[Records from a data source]
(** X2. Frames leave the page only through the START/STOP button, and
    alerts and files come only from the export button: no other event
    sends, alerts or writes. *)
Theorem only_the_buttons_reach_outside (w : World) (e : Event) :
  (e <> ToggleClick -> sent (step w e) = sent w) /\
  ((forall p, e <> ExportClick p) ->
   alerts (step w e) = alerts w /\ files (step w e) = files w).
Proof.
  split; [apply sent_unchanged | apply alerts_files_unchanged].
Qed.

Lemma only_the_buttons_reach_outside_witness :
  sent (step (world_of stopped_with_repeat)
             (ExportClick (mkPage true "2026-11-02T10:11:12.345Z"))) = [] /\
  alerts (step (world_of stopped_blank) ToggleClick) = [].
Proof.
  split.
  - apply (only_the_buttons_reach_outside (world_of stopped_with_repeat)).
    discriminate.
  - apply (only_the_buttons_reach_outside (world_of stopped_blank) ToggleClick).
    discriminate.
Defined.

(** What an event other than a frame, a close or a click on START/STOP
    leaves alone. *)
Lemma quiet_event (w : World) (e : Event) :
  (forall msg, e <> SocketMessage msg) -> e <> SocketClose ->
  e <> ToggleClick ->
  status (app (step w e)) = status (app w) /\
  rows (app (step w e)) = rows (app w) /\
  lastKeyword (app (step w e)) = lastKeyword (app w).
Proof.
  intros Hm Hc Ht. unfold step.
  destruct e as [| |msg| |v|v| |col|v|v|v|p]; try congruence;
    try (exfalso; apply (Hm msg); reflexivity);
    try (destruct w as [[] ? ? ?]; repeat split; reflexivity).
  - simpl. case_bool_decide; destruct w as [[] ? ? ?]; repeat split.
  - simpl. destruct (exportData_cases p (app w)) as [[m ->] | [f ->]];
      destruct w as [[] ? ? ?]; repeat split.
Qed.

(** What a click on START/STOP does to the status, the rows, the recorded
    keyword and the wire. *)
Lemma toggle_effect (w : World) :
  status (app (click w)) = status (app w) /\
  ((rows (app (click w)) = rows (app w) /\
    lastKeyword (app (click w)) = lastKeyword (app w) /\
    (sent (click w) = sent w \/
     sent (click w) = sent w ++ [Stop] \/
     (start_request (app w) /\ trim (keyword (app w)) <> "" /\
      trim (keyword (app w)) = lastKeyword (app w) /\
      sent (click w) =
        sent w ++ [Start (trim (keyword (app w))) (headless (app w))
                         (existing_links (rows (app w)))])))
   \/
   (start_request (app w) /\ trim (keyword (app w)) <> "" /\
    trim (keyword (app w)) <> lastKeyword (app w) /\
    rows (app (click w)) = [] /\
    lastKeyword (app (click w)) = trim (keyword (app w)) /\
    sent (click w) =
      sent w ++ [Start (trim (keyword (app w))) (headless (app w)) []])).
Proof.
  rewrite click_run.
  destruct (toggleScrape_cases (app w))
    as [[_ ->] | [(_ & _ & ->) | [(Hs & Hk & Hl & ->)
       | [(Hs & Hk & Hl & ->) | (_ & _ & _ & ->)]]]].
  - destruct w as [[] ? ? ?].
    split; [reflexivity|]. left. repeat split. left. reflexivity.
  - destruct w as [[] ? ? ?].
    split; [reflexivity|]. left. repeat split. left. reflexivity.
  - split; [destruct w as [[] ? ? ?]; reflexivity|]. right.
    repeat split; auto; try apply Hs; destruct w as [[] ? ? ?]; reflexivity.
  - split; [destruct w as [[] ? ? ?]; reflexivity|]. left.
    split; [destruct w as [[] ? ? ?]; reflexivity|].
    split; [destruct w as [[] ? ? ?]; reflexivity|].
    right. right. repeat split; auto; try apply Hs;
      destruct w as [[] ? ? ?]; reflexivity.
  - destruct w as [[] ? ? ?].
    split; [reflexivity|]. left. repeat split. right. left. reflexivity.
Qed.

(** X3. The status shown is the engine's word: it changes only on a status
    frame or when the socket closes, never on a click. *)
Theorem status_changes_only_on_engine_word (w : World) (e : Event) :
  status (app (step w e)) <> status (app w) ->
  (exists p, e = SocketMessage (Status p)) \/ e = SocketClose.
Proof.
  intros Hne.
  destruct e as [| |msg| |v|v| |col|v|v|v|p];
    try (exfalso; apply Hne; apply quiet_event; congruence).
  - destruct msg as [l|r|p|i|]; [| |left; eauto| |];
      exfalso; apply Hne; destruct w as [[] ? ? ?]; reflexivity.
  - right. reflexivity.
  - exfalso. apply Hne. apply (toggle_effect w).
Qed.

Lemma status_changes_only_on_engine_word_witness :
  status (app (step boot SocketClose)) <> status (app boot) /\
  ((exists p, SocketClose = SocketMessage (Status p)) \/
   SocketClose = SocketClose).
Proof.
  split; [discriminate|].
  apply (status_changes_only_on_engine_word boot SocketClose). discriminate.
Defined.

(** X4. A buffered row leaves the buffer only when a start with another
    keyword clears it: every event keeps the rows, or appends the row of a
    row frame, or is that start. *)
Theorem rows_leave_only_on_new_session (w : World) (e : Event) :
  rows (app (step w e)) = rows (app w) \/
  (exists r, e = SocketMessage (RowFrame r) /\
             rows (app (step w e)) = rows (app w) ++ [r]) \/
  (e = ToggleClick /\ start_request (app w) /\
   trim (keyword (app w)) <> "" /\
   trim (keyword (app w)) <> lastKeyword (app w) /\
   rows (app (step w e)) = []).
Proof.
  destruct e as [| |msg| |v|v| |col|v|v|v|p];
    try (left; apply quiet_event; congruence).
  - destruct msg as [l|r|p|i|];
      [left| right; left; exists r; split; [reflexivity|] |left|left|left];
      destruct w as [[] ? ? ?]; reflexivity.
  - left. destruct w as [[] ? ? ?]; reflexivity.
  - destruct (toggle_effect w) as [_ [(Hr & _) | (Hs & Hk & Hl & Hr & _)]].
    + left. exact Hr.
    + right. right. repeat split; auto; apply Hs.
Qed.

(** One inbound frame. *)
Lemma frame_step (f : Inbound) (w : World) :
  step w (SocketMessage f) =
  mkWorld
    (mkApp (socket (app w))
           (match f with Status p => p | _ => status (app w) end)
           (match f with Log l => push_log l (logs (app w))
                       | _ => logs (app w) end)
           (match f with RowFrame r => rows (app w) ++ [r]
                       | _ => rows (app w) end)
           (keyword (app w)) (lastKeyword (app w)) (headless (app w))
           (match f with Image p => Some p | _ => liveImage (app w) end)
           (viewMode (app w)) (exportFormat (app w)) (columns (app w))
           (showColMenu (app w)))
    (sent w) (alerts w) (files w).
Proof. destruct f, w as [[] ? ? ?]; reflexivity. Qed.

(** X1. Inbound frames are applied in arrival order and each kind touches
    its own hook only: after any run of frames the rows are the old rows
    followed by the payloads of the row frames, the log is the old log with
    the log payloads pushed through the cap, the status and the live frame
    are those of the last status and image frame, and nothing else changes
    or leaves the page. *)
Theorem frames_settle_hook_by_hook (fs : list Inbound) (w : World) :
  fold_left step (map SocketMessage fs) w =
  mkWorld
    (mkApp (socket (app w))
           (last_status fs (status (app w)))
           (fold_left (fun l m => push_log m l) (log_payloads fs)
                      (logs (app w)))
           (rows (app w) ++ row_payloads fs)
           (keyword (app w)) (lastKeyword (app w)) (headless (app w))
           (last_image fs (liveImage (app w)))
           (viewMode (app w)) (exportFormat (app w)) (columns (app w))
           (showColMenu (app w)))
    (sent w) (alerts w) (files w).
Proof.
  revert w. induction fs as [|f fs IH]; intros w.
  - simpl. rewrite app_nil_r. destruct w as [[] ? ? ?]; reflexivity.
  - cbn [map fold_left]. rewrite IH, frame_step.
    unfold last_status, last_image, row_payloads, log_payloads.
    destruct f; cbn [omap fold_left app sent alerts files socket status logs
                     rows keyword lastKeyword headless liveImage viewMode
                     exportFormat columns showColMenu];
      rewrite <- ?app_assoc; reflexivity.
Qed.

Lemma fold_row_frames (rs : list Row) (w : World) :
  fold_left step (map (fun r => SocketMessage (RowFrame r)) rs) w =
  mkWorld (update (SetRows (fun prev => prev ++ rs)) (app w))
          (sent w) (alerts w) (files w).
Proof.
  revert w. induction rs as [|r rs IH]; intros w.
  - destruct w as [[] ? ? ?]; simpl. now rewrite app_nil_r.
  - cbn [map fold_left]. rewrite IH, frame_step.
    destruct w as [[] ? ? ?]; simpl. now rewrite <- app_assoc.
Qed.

- Activity -
Go line by line through the records and copy those that contain the word "RowFrame".

- Answer space -
  (exists r, e = SocketMessage (RowFrame r) /\
           (match f with RowFrame r => rows (app w) ++ [r]
  fold_left step (map (fun r => SocketMessage (RowFrame r)) rs) w =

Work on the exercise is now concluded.